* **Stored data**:
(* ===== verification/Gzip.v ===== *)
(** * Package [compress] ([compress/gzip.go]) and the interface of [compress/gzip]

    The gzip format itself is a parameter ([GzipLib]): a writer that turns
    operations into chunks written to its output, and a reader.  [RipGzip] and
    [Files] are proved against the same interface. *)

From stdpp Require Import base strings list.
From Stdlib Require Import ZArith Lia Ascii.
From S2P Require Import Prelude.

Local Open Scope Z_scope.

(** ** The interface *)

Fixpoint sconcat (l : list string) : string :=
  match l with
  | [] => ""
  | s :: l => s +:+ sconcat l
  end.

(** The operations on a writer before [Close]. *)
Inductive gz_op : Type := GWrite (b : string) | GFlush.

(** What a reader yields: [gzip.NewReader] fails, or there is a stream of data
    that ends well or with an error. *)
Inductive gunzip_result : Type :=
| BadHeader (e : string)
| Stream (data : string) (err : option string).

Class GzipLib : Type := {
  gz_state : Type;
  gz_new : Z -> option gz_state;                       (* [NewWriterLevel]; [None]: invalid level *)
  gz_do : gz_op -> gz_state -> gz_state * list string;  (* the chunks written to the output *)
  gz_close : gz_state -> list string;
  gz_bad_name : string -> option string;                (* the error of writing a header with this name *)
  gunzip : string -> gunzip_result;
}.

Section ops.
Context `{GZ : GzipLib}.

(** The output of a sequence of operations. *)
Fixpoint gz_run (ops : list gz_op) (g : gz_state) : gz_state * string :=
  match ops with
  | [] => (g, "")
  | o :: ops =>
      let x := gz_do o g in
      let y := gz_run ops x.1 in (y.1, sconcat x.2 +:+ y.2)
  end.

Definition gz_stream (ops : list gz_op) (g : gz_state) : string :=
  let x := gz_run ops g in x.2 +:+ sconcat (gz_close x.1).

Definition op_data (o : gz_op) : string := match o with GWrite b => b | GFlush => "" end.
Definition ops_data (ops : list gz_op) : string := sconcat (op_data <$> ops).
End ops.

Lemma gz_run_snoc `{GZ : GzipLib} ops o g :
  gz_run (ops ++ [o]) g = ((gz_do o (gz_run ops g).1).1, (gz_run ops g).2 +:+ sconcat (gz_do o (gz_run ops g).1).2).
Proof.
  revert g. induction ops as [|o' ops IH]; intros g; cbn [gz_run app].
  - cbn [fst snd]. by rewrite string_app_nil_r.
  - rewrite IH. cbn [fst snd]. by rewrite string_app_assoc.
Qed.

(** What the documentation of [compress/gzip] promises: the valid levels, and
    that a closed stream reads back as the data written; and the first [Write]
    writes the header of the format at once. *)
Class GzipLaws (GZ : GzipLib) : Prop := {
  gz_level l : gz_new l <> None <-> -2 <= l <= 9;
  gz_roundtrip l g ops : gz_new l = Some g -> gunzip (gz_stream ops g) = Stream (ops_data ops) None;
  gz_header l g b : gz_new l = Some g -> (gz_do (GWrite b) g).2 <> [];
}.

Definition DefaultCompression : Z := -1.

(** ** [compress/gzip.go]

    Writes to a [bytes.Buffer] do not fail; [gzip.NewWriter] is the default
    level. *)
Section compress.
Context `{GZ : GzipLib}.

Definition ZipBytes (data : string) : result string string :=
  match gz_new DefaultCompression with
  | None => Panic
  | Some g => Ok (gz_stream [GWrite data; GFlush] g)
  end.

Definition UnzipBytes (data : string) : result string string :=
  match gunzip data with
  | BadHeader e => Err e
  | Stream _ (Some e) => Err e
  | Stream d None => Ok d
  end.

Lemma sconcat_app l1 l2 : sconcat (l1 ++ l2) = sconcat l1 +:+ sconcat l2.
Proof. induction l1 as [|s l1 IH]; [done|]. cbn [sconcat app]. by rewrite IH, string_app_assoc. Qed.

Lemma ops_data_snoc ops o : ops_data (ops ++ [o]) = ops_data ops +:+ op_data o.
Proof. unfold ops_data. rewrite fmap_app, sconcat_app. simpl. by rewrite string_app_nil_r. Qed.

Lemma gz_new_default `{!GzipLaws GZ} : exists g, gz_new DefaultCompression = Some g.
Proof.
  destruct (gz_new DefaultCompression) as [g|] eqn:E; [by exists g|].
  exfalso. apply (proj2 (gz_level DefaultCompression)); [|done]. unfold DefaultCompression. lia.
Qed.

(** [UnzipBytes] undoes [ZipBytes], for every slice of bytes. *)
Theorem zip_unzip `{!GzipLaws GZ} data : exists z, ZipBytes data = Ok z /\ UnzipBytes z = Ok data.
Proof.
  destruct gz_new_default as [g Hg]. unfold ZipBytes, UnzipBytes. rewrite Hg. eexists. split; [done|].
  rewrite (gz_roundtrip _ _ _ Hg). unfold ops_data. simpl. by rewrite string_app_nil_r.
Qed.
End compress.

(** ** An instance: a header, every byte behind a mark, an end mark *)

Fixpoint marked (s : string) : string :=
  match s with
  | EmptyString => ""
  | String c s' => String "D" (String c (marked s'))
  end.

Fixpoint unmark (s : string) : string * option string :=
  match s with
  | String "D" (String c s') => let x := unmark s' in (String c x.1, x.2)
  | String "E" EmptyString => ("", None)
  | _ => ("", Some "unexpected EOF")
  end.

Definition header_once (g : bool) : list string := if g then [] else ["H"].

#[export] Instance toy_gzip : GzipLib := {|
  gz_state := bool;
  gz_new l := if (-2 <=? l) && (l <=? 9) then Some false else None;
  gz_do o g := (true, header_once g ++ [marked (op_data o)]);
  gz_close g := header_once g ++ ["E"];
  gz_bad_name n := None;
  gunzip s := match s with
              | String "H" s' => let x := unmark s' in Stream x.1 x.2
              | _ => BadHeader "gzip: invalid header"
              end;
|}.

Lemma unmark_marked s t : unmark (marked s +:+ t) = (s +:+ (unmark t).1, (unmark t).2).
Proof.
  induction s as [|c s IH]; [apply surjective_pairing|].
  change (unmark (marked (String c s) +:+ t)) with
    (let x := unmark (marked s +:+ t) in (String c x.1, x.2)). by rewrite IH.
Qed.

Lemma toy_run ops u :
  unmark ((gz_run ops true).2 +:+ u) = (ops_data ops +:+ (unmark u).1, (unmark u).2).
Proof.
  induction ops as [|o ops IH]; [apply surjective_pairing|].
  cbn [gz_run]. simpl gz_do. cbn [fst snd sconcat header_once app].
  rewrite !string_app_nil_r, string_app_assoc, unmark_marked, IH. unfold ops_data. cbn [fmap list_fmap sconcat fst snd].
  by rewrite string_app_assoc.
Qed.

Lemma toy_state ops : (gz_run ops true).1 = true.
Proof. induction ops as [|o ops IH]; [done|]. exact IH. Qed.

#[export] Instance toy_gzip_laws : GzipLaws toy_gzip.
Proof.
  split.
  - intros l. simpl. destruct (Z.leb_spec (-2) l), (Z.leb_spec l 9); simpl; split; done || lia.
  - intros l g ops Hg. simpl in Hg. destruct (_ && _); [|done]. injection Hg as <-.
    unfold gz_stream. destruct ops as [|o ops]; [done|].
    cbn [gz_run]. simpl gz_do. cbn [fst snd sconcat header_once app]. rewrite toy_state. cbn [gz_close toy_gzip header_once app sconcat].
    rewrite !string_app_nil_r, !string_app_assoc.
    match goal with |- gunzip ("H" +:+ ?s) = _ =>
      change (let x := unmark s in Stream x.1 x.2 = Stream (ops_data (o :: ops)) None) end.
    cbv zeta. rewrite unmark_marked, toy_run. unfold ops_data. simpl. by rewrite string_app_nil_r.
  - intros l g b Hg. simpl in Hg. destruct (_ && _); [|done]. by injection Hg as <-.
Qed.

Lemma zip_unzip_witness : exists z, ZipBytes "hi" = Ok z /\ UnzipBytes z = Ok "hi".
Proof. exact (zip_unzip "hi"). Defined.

* **What to work on**: Retype the records above, but only those lines that fall between the line containing "(** ** The interface *)" and the line containing "gz_state : Type;", with both of those lines included, exactly as written.

* **Worked solution**:
(** ** The interface *)

Fixpoint sconcat (l : list string) : string :=
  match l with
  | [] => ""
  | s :: l => s +:+ sconcat l
  end.

(** The operations on a writer before [Close]. *)
Inductive gz_op : Type := GWrite (b : string) | GFlush.

(** What a reader yields: [gzip.NewReader] fails, or there is a stream of data
    that ends well or with an error. *)
Inductive gunzip_result : Type :=
| BadHeader (e : string)
| Stream (data : string) (err : option string).

Class GzipLib : Type := {
  gz_state : Type;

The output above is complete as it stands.